Secure Your Mac: a new TUAW series
Many in the Mac community feel as though OS X, and Macs in general, benefit from some special aura of security. It is true that there are no known viruses for OS X in the wild, but that doesn't mean that we Mac users can let down our guard. We live in an age where more and more of our personal information stored on our computers, one nice, tidy present for any would be identify thieves. Once some ne'er do well gets their hands on your Mac, you could very well be in deep, deep trouble.
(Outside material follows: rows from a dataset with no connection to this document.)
Lemma settle_before_key a b :
  (settle_before a b = true -> asset_id (fs_balance a.2) <= asset_id (fs_balance b.2))
  /\ (settle_before a b = false -> asset_id (fs_balance b.2) <= asset_id (fs_balance a.2)).
Proof. unfold settle_before. repeat case_if; bool_to_prop; split; intros; (done || lia). Qed.

Lemma first_to_expire_spec d : match first_to_expire d with
  | Some (id, o) => limit_orders d !! id = Some o
      /\ forall i p, limit_orders d !! i = Some p -> lo_expiration o <= lo_expiration p
  | None => limit_orders d = ∅
  end.
Proof.
  unfold first_to_expire. destruct (head _) as [[id o]|] eqn:E.
  - split.
    + apply head_Some_elem_of, sort_by_elem, elem_of_map_to_list in E. done.
    + intros i p Hp. apply elem_of_map_to_list in Hp.
      apply (sort_by_min expires_before (fun a => lo_expiration a.2) _ (id, o) (i, p)
        ltac:(apply expires_before_key) ltac:(apply expires_before_key) E Hp).
  - apply map_empty. intros i. destruct (limit_orders d !! i) as [p|] eqn:Hp; [|done].
    apply elem_of_map_to_list, (sort_by_elem expires_before) in Hp.
    destruct (sort_by _ _); [by apply elem_of_nil in Hp|done].
Qed.

(** ** Cancelling expired limit orders *)

Lemma cancel_op_limits fp bv acc id d r d' : chain_ok d ->
  start_evaluate fp bv (mk_lcancel acc id) d = Ok (r, d') ->
  is_Some (limit_orders d !! id) /\ dom (limit_orders d') ⊆ dom (limit_orders d) ∖ {[id]}.
Proof.
  intros Hok H. apply start_evaluate_inv in H as (ctx & ctx' & fee & d1 & d2 & _ & Ha & Hf & [= <-]).
  apply return_with_inv in Ha as (a & Ha & _ & _).
  pose proof (limit_cancel_moves _ _ _ _ Ha (co_market _ Hok)) as M.
  destruct (moves_conserves _ _ Hok M) as [Hok1 _].
  destruct (evaluator_pay_fee_effect _ _ _ _ _ _ Hf (co_ledger _ Hok1)) as (S & _).
  rewrite (so_limits _ _ S). unfold limit_cancel_do_apply in Ha. cbn [lc_order] in Ha.
  skip_bind Ha. apply rbind_ok in Ha as (d4 & H4 & Ha).
  apply rbind_ok in Ha as ([c5 d5] & H5 & Ha). apply rbind_ok in Ha as ([c6 d6] & H6 & [= _ <-]).
  apply cancel_limit_exact in H4 as (o & d7 & Ho & S7 & _ & _ & _ & E4 & _).
  split; [eauto|]. apply check_call_orders_limits in H5 as [H5 _], H6 as [H6 _].
  rewrite E4 in H5. cbn in H5. rewrite (sb_limits _ _ S7), dom_delete_L in H5. set_solver.
Qed.

Lemma apply_operation_ok {Op} `{Evaluator Op} fp bv (op : Op) d r d' :
  apply_operation fp false bv op d = (Ok r, d') -> start_evaluate fp bv op d = Ok (r, d').
Proof.
  unfold apply_operation. destruct (start_evaluate fp bv op d) as [[r1 d1]|e]; [by intros [= -> ->]|].
  destruct e; done.
Qed.

Lemma cancel_expired_spec fuel : forall fp fee d, (size (limit_orders d) <= fuel)%nat -> chain_ok d ->
  exists r, cancel_expired fuel fp fee d = Some r /\ forall d', r = Ok d' ->
    conserves d d' /\ dom (limit_orders d') ⊆ dom (limit_orders d)
    /\ forall id o, limit_orders d' !! id = Some o -> head_block_time d < lo_expiration o.
Proof.
  induction fuel as [|fuel IH]; intros fp fee d Hf Hok; cbn [cancel_expired];
    pose proof (first_to_expire_spec d) as Hfirst;
    (destruct (first_to_expire d) as [[id o]|];
      [|eexists; split; [done|]; intros d' [= <-]; split; [by apply conserves_refl|];
        split; [done|]; rewrite Hfirst; intros i p Hp; by rewrite lookup_empty in Hp]);
    destruct Hfirst as [Ho Hmin];
    (destruct (Z.leb_spec (lo_expiration o) (head_block_time d)) as [Hle|Hgt];
      [|eexists; split; [done|]; intros d' [= <-]; split; [by apply conserves_refl|];
        split; [done|]; intros i p Hp; apply Hmin in Hp; lia]).
  - exfalso. assert (Hz : size (limit_orders d) = 0%nat) by lia.
    apply map_size_empty_inv in Hz. by rewrite Hz, lookup_empty in Ho.
  - destruct (apply_operation fp false fee (mk_lcancel (lo_seller o) id) d) as [[r|e] d1] eqn:Ea;
      [|eexists; split; [done|done]].
    apply apply_operation_ok in Ea. destruct (cancel_op_limits _ _ _ _ _ _ _ Hok Ea) as [_ Hd].
    pose proof (start_evaluate_conserves _ _ (mk_lcancel (lo_seller o) id) _ _ _ Hok I eq_refl Ea) as C1.
    destruct (IH fp fee d1) as (r1 & Hr & Hspec); [|apply C1|].
    + rewrite <- !size_dom in *. apply subseteq_size in Hd.
      rewrite size_difference, size_singleton in Hd by (apply singleton_subseteq_l; by apply elem_of_dom_2 in Ho).
      lia.
    + exists r1. split; [done|]. intros d' Hd'. destruct (Hspec _ Hd') as (C2 & Hsub & Hlive).
      split; [by eapply conserves_trans|]. split; [set_solver|].
      intros i p Hp. apply Hlive in Hp. destruct C1 as (_ & <- & _). done.
Qed.

(** ** Progress of a settlement *)

Lemma fill_call_closes id pays receives fp mk d f d' c :
  fill_call_order id pays receives fp mk d = Ok (f, d') -> call_orders d !! id = Some c ->
  (size (call_orders d') <= size (call_orders d))%nat /\
  (amount receives = debt c -> (size (call_orders d') < size (call_orders d))%nat).
Proof.
  intros H Hc. unfold fill_call_order, deref_call in H. rewrite Hc in H. cbn [get_or rbind] in H.
  do 4 skip_bind H. apply rbind_ok in H as (debt' & Hd & H). apply rbind_ok in H as (coll' & _ & H).
  apply Share.sub_value in Hd. skip_bind H. apply rbind_ok in H as (d2 & H2 & H).
  skip_bind H. apply rbind_ok in H as (d3 & H3 & H).
  apply modify_dynamic_data_inv in H2 as (dd & dd' & _ & _ & E2).
  apply free_collateral_spec in H3 as (_ & Hcalls & _). rewrite E2 in Hcalls. cbn in Hcalls.
  assert (Hsize : size (call_orders d3) = size (call_orders d))
    by (rewrite Hcalls; apply map_size_insert_Some; eauto).
  assert (Hin : is_Some (call_orders d3 !! id)) by (rewrite Hcalls, lookup_insert_eq; eauto).
  pose proof (map_size_delete_Some _ _ Hin) as Hdel.
  assert (Hpos : size (call_orders d3) <> 0%nat).
  { intros Hz. apply map_size_empty_inv in Hz. rewrite Hz, lookup_empty in Hin. by destruct Hin. }
  destruct (Z.eqb_spec debt' 0) as [Ez|Ez]; injection H as <- <-; cbn.
  - rewrite Hdel. lia.
  - split; [lia|]. intros E. lia.
Qed.

Lemma fill_settle_effect id pays receives fp mk d f d' s : market_ok d ->
  0 <= amount receives <= int64_max ->
  fill_settle_order id pays receives fp mk d = Ok (f, d') -> force_settlements d !! id = Some s ->
  call_orders d' = call_orders d /\ limit_orders d' = limit_orders d /\
  (amount (fs_balance s) <= amount pays -> force_settlements d' !! id = None).
Proof.
  intros Hok Hr H Hs. unfold fill_settle_order, deref_settle in H. rewrite Hs in H. cbn [get_or rbind] in H.
  apply rbind_ok in H as ([fee d1] & Hfee & H). apply rbind_ok in H as (partial & Hp & H).
  apply rbind_ok in H as (d2 & H2 & H). skip_bind H. apply rbind_ok in H as (d3 & H3 & H).
  apply asset_ltb_inv in Hp as [_ ->].
  destruct (pay_market_fees_spec _ _ _ _ _ Hfee Hok Hr) as (S1 & C1 & _). apply sb_limits in S1.
  destruct (adjust_balance_books _ _ _ _ H3) as (S3 & C3 & _). apply sb_limits in S3.
  assert (C2 : call_orders d2 = call_orders d1 /\ limit_orders d2 = limit_orders d1).
  { case_if_in H2; [|by injection H2 as <-]. by apply rbind_ok in H2 as (rest & _ & [= <-]). }
  destruct C2 as [C2 L2].
  case_if_in H; injection H as <- <-; cbn; (split; [congruence|]); (split; [congruence|]); intros Hle; bool_to_prop; [lia|].
  by rewrite lookup_delete_eq.
Qed.

Lemma match_settle_progress call id p mx d n d' s : market_ok d ->
  match_settle call id p mx d = Ok (n, d') -> force_settlements d !! id = Some s ->
  limit_orders d' = limit_orders d /\
  (force_settlements d' !! id = None \/ amount n = amount mx
   \/ (size (call_orders d') < size (call_orders d))%nat).
Proof.
  intros Hok H Hs. unfold match_settle, deref_call, deref_settle in H.
  apply rbind_ok in H as (c & Hc & H). unfold get_or in Hc.
  destruct (call_orders d !! call) as [c'|] eqn:Ec; [|done]. injection Hc as ->.
  rewrite Hs in H. cbn [get_or rbind] in H. do 2 skip_bind H.
  apply rbind_ok in H as (sf & Hsf & H). apply rbind_ok in H as (cr & Hcr & H).
  apply rbind_ok in H as (cp & Hcp & H). do 2 skip_bind H.
  apply rbind_ok in H as ([f1 d1] & H1 & H). apply rbind_ok in H as ([f2 d2] & H2 & [= <- <-]).
  apply asset_min_inv in Hsf as (I1 & I2 & Hsf), Hcr as (I3 & I4 & Hcr).
  pose proof (asset_mul_price_amount _ _ _ Hcp) as Hb. destruct (fill_call_limits _ _ _ _ _ _ _ _ H1) as [L1 _].
  destruct (fill_call_closes _ _ _ _ _ _ _ _ _ H1 Ec) as [_ Hclose].
  apply fill_call_spec in H1 as (S1 & F1 & _); [|intros c' Ec'; rewrite Ec in Ec'; injection Ec' as <-; cbn in Hcr; lia].
  assert (Hs1 : force_settlements d1 !! id = Some s) by (by rewrite F1).
  assert (Hr : 0 <= amount cp <= int64_max) by lia.
  destruct (fill_settle_effect _ _ _ _ _ _ _ _ _ (same_books_ok _ _ S1 Hok) Hr H2 Hs1) as (C2 & L2 & Hgone).
  split; [congruence|]. cbn [get_debt amount] in Hcr.
  destruct (Z.le_gt_cases (amount (fs_balance s)) (amount cr)); [left; by apply Hgone|].
  destruct (Z.le_gt_cases (amount mx) (amount cr)); [right; left; lia|].
  right. right. rewrite C2. apply Hclose. lia.
Qed.

Lemma settle_one_stop fuel id aid p maxv settled d :
  (force_settlements d !! id = None \/ asset_ltb settled maxv = Ok false) ->
  settle_one fuel id aid p maxv settled d
  = Some (let* _ := asset_ltb settled maxv in Ok (settled, d)).
Proof.
  intros H. destruct fuel; cbn; (destruct (asset_ltb settled maxv) as [[]|] eqn:E; cbn; [|done|done]);
    (destruct H as [->|H]; [done|discriminate H]).
Qed.

Lemma cancel_settle_limits id vop d d' :
  cancel_settle_order id vop d = Ok d' -> limit_orders d' = limit_orders d.
Proof.
  intros H. unfold cancel_settle_order in H. skip_bind H. apply rbind_ok in H as (d1 & H1 & [= <-]).
  destruct (adjust_balance_books _ _ _ _ H1) as (S1 & _). apply sb_limits in S1. by destruct vop.
Qed.

(** What settling orders does: nothing is created or destroyed, the limit orders stay. *)
Definition settles (d d' : database) : Prop :=
  moves neutral d d' /\ limit_orders d' = limit_orders d.

Lemma settles_refl d : market_ok d -> settles d d.
Proof. intros H. split; [by apply moves_refl|done]. Qed.

Lemma settles_trans d1 d2 d3 : settles d1 d2 -> settles d2 d3 -> settles d1 d3.
Proof. intros [M1 L1] [M2 L2]. split; [by then_neutral M1|congruence]. Qed.

Lemma cancel_settle_settles id vop d d' : cancel_settle_order id vop d = Ok d' -> market_ok d ->
  settles d d' /\ force_settlements d' !! id = None.
Proof.
  intros H Hok. destruct (cancel_settle_moves _ _ _ _ H Hok) as (M & F & _).
  split; [split; [done|by eapply cancel_settle_limits]|]. rewrite F. apply lookup_delete_eq.
Qed.
(* ===== verification/Transaction.v ===== *)
(** * Applying transactions (chain/db_block.cpp, chain/db_update.cpp)

    [_apply_transaction] with its guards, the agreed tasks (proposals and crontabs),
    the operations with the automatic gas withdrawal between them, the pending list
    of [_push_transaction] and the expiration of what transactions leave behind.
    The set of operations is an interface; [AllOperations] implements it.  Hashes,
    sizes, recovered keys and measured running times are arguments.  An exception
    leaves the undo session of the caller, so a function that throws has no state. *)

From S2P Require Import Prelude SafeInt Asset Vesting State Ledger Market MarketProofs Double.
From S2P Require Import Fees Operations Authority ExpiredOrders.

(** ** The interface of the operations *)

(** What a transaction needs of its operations: [operation_validate], the operations
    only the chain may make, [apply_operation] with the fee schedule, and whose gas
    is withdrawn after an operation with this result ([None]: nobody's). *)
Class OperationSet (Op : Type) := {
  op_validate : Op -> result unit;
  is_virtual : Op -> bool;
  is_contract_share_fee : Op -> bool;
  op_apply : bool -> Op -> stM database op_result;
  gas_account : Op -> op_result -> option Z }.

(** ** State *)

(** [object_id_type] of an agreed task, by its type. *)
Inductive task_id := task_proposal (id : Z) | task_crontab (id : Z) | task_unexpected.

Inductive transaction_apply_mode :=
| push_mode | production_block_mode | apply_block_mode | validate_transaction_mode
| invoke_mode | just_try.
I know you don't think it could happen to you, but neither did the folks who left their machines at this Apple Store for servicing.We at TUAW feel it is our duty to help you help yourself, and protect your Macs. Today we are introducing a new series called 'Secure your Mac' in which we will offer up tips, tricks, and howtos all designed to help your Mac stay safe in our troubling times. Some of these tips will be rather straightforward, and others might be entirely new to you. We hope that you not only learn a few things, but that you implement some, if not all, of these tricks so that you can sleep a little more soundly at night.